RegEx help needed for robots.txt potential conflict
-
I've created a robots.txt file for a new Magento install and used an existing site-map that was on the Magento help forums but the trouble is I can't decipher something. It seems that I am allowing and disallowing access to the same expression for pagination. My robots.txt file (and a lot of other Magento site-maps it seems) includes both:
Allow: /*?p=
and
Disallow: /?p=&
I've searched for help on RegEx and I can't see what "&" does but it seems to me that I'm allowing crawler access to all pagination URLs, but then possibly disallowing access to all pagination URLs that include anything other than just the page number?
I've looked at several resources and there is practically no reference to what "&" does...
Can anyone shed any light on this, to ensure I am allowing suitable access to a shop?
Thanks in advance for any assistance
-
Hey James
It looks to me like you are just disallowing access to any URLs that have more than the initial p= variable.
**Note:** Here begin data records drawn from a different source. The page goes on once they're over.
(** * tk_chill_shop: the demo shop back end (server.js), embedded in Rocq

    The repository holds two copies of the Express server: [src/server.js]
    and a second, unnamed file that differs in its middleware set-up and in
    the logout handler only.  Everything that is the same in both copies is
    embedded once; the two logout handlers live in the modules [ServerJs]
    and [Part000] below.

    Layout: JavaScript values and the few operators the handlers use;
    request bodies as [JSON.parse] gives them, and what [JSON.stringify]
    writes of them; the users.json helpers as a small state-and-exception
    monad over the file; [getOrCreateUserRecord]; the route handlers,
    /api/me and the strategies' verify callback; the vocabulary of the
    properties; the properties, each claim of the specification under its
    number; and the theorems applied to concrete requests.

    What is outside: passport and express-session (how a session is kept is
    theirs; their callbacks' errors are inputs here), the OAuth routes, a
    disk that fails, a users.json that holds valid JSON of another shape
    than an array of records, numbers with a fractional part, and two
    requests running at once. *)

From Stdlib Require Import ZArith NArith String Ascii List Bool Lia DecimalString.
From stdpp Require Import base list option.

Open Scope string_scope.
Open Scope list_scope.
Open Scope Z_scope.
Lemma lookup_None_iff k o : lookup k o = None <-> ~ In k (keys o).
Proof.
  induction o as [|[k0 v0] r IH]; simpl; [tauto|].
  destruct (lookup k r).
  - split; [discriminate|]. intros H. exfalso. apply H. right.
    apply Decidable.not_not; [|intros Hn; apply IH in Hn; discriminate].
    destruct (in_dec string_dec k (keys r)); [now left | now right].
  - destruct (String.eqb_spec k0 k) as [->|Hk].
    + split; [discriminate|]. intros H. exfalso. apply H. now left.
    + split; [|reflexivity]. intros _ [H|H]; [contradiction|].
      now apply IH in H.
Qed.

Lemma lookup_In k v o : NoDup (keys o) -> In (k, v) o -> lookup k o = Some v.
Proof.
  induction o as [|[k0 v0] r IH]; simpl; [tauto|].
  intros Hnd Hin. inversion Hnd as [|? ? Hnotin Hnd']; subst.
  destruct Hin as [Heq|Hin].
  - injection Heq as -> ->.
    apply lookup_None_iff in Hnotin. rewrite Hnotin.
    now rewrite String.eqb_refl.
  - now rewrite (IH Hnd' Hin).
Qed.

Lemma replace_prop_same k v o :
  NoDup (keys o) -> In (k, v) o -> replace_prop k v o = o.
Proof.
  induction o as [|[k0 v0] r IH]; simpl; [reflexivity|].
  intros Hnd Hin. inversion Hnd as [|? ? Hnotin Hnd']; subst.
  destruct Hin as [Heq|Hin].
  - injection Heq as -> ->. rewrite String.eqb_refl. f_equal.
    clear -Hnotin. induction r as [|[k1 v1] r IH]; simpl; [reflexivity|].
    simpl in Hnotin.
    destruct (String.eqb_spec k1 k) as [->|]; [tauto|].
    f_equal. apply IH. tauto.
  - destruct (String.eqb_spec k0 k) as [->|].
    + exfalso. apply Hnotin. change k with (fst (k, v)). now apply in_map.
    + f_equal. now apply IH.
Qed.

(** Assigning to a key the value it already has leaves the object as it is. *)
Lemma obj_set_same k v o :
  NoDup (keys o) -> In (k, v) o -> obj_set k v o = o.
Proof.
  intros Hnd Hin. unfold obj_set.
  rewrite (lookup_In _ _ _ Hnd Hin). now apply replace_prop_same.
Qed.

Lemma assign_same o src :
  NoDup (keys o) -> incl src o -> assign o src = o.
Proof.
  intros Hnd. unfold assign.
  induction src as [|[k v] r IH]; simpl; [reflexivity|].
  intros Hincl. rewrite obj_set_same.
  - apply IH. intros kv Hkv. apply Hincl. now right.
  - assumption.
  - apply Hincl. now left.
Qed.

(** In a canonical object every index key after a lower bound exceeds it. *)
Lemma canonical_from_bound n past o :
  canonical_from (Some n) past o = true ->
  forall k m, In k (keys o) -> array_index k = Some m -> (n < m)%N.
Proof.
  revert n past. induction o as [|[k0 v0] r IH]; intros n past H k m;
    simpl; [tauto|].
  simpl in H. destruct (array_index k0) as [m0|] eqn:E0.
  - apply andb_prop in H as [H H2]. apply andb_prop in H as [_ H1].
    apply N.ltb_lt in H1.
    intros [<-|Hin] Hm.
    + rewrite E0 in Hm. injection Hm as <-. exact H1.
    + specialize (IH _ _ H2 _ _ Hin Hm). lia.
  - apply andb_prop in H as [_ H2].
    intros [<-|Hin] Hm; [congruence|]. eapply IH; eauto.
Qed.

Lemma canonical_from_NoDup lo past o :
  canonical_from lo past o = true -> NoDup (keys o).
Proof.
  revert lo past. induction o as [|[k0 v0] r IH]; intros lo past H; simpl;
    [constructor|].
  simpl in H. destruct (array_index k0) as [m0|] eqn:E0.
  - apply andb_prop in H as [_ H2]. constructor; [|eauto].
    intros Hin. pose proof (canonical_from_bound _ _ _ H2 _ _ Hin E0). lia.
  - apply andb_prop in H as [H1 H2]. constructor; [|eauto].
    intros Hin. apply negb_true_iff in H1.
    assert (Ht : existsb (String.eqb k0) (keys r) = true); [|congruence].
    apply existsb_exists. exists k0. split; [assumption|].
    apply String.eqb_refl.
Qed.

Lemma canonical_NoDup o : canonical o = true -> NoDup (keys o).
Proof. apply canonical_from_NoDup. Qed.

Lemma insert_index_last n k v acc :
  (forall k', In k' (keys acc) ->
     exists m, array_index k' = Some m /\ (m < n)%N) ->
  insert_index n k v acc = acc ++ [(k, v)].
Proof.
  induction acc as [|[k0 v0] r IH]; simpl; [reflexivity|].
  intros H. destruct (H k0 (or_introl eq_refl)) as (m & -> & Hm).
  apply N.ltb_lt in Hm. rewrite Hm. f_equal. apply IH. auto.
Qed.

Lemma assign_canonical_from o :
  forall lo past acc,
    canonical_from lo past o = true ->
    below lo past acc ->
    (forall k, In k (keys o) -> ~ In k (keys acc)) ->
    assign acc o = acc ++ o.
Proof.
  unfold assign.
  induction o as [|[k v] r IH]; intros lo past acc H Hb Hd; simpl.
  - now rewrite app_nil_r.
  - simpl in H.
    assert (Hk : lookup k acc = None).
    { apply lookup_None_iff. apply Hd. now left. }
    assert (Hset : obj_set k v acc = acc ++ [(k, v)] /\
                   exists lo' past',
                     canonical_from lo' past' r = true /\
                     below lo' past' (acc ++ [(k, v)]) /\
                     ~ In k (keys r)).
    { unfold obj_set. rewrite Hk.
      destruct (array_index k) as [n|] eqn:E.
      - apply andb_prop in H as [H H2]. apply andb_prop in H as [Hp H1].
        apply negb_true_iff in Hp. subst past. split.
        + apply insert_index_last. intros k' Hk'.
          destruct (Hb eq_refl k' Hk') as (m & n0 & Em & -> & Hle).
          apply N.ltb_lt in H1. exists m. split; [assumption | lia].
        + exists (Some n), false. split; [assumption|]. split.
          * intros _ k' Hk'. unfold keys in Hk'. rewrite map_app in Hk'.
            apply in_app_or in Hk' as [Hk'|[<-|[]]].
            -- destruct (Hb eq_refl k' Hk') as (m & n0 & Em & -> & Hle).
               apply N.ltb_lt in H1. exists m, n. repeat split; auto. lia.
            -- exists n, n. repeat split; auto. lia.
          * intros Hin.
            pose proof (canonical_from_bound _ _ _ H2 _ _ Hin E). lia.
      - apply andb_prop in H as [H1 H2]. split; [reflexivity|].
        exists lo, true. split; [assumption|]. split; [discriminate|].
        intros Hin. apply negb_true_iff in H1.
        assert (Ht : existsb (String.eqb k) (keys r) = true); [|congruence].
        apply existsb_exists. exists k. split; [assumption|].
        apply String.eqb_refl. }
    destruct Hset as (-> & lo' & past' & Hc & Hb' & Hnotin).
    rewrite (IH lo' past' _ Hc Hb').
    + now rewrite <- app_assoc.
    + intros k' Hk' Hin. unfold keys in Hin. rewrite map_app in Hin.
      apply in_app_or in Hin as [Hin|[<-|[]]].
      * apply (Hd k'); [now right | assumption].
      * contradiction.
Qed.

(** Copying a canonical object into the empty object rebuilds it. *)
Lemma assign_canonical o : canonical o = true -> assign [] o = o.
Proof.
  intros H. apply (assign_canonical_from o None false [] H).
  - intros _ k [].
  - intros k _ [].
Qed.

End CanonicalFacts.

(** ** The classifier *)

Module ClassifierFacts.
Import Js Client.
(** * Resume tailoring backend: response extraction, renderers, artifacts

    A shallow embedding of the string-processing core of the repository
    ([resume_tailor.py], [job_analysis.py], [markdown_utils.py], [main.py])
    together with the properties stated for it.

    Conventions.
    - A Python [str] is a [string]; every [ascii] stands for one code point
      below 256.
    - Python exceptions are values of [exn]; code that can raise returns an
      [outcome].
    - The output directory is a finite map from path to file content.
    - Library calls the repository does not define ([json.loads],
      [json.dumps], the oracle's [generate_content], the PDF engine, the JWT
      decoder, the clock) are parameters of the sections that use them. *)

From Stdlib Require Import Ascii String List Arith Lia Bool ZArith DecimalString.
From stdpp Require Import base option list strings gmap.

Local Open Scope nat_scope.
Set Warnings "-register-all".

(** ** Python string primitives *)

Module PyStr.

(** [str.startswith]: [startswith p s] is [s.startswith(p)]. *)
Fixpoint startswith (p s : string) : bool :=
  match p with
  | EmptyString => true
  | String a p' =>
      match s with
      | EmptyString => false
      | String b s' => Ascii.eqb a b && startswith p' s'
      end
  end.

(** Slice [s[n:]]. *)
Fixpoint drop_str (n : nat) (s : string) : string :=
  match n with
  | O => s
  | S n' => match s with EmptyString => EmptyString | String _ s' => drop_str n' s' end
  end.

(** [partition sep s] cuts [s] at the leftmost occurrence of [sep]:
    the text before it and the text after it. *)
Fixpoint partition (sep s : string) : option (string * string) :=
  if startswith sep s then Some (EmptyString, drop_str (String.length sep) s)
  else match s with
       | EmptyString => None
       | String c s' =>
           match partition sep s' with
           | Some (a, b) => Some (String c a, b)
           | None => None
           end
       end.

(** [sub in s]. *)
Definition contains (sub s : string) : bool :=
  match partition sub s with Some _ => true | None => false end.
So, you are reducing the impact of potential duplication through searches and the like.
Good
?p=1
Bad
?p=1&q=search string
I am no magento expert but this seems to be a simple attempt to reduce the myriad duplication that can happen with search pages and the like inside a complex CMS like Magento.
The SEOMoz crawler tool should give you some good insight and to be sure, try removing the 'Disallow: /?p=&' and see if you get a buckletload of duplicate content warnings.
Ultimately, the thing to remember here is that the & is part of the URL and not part of the regex.
Hope that helps!
Marcus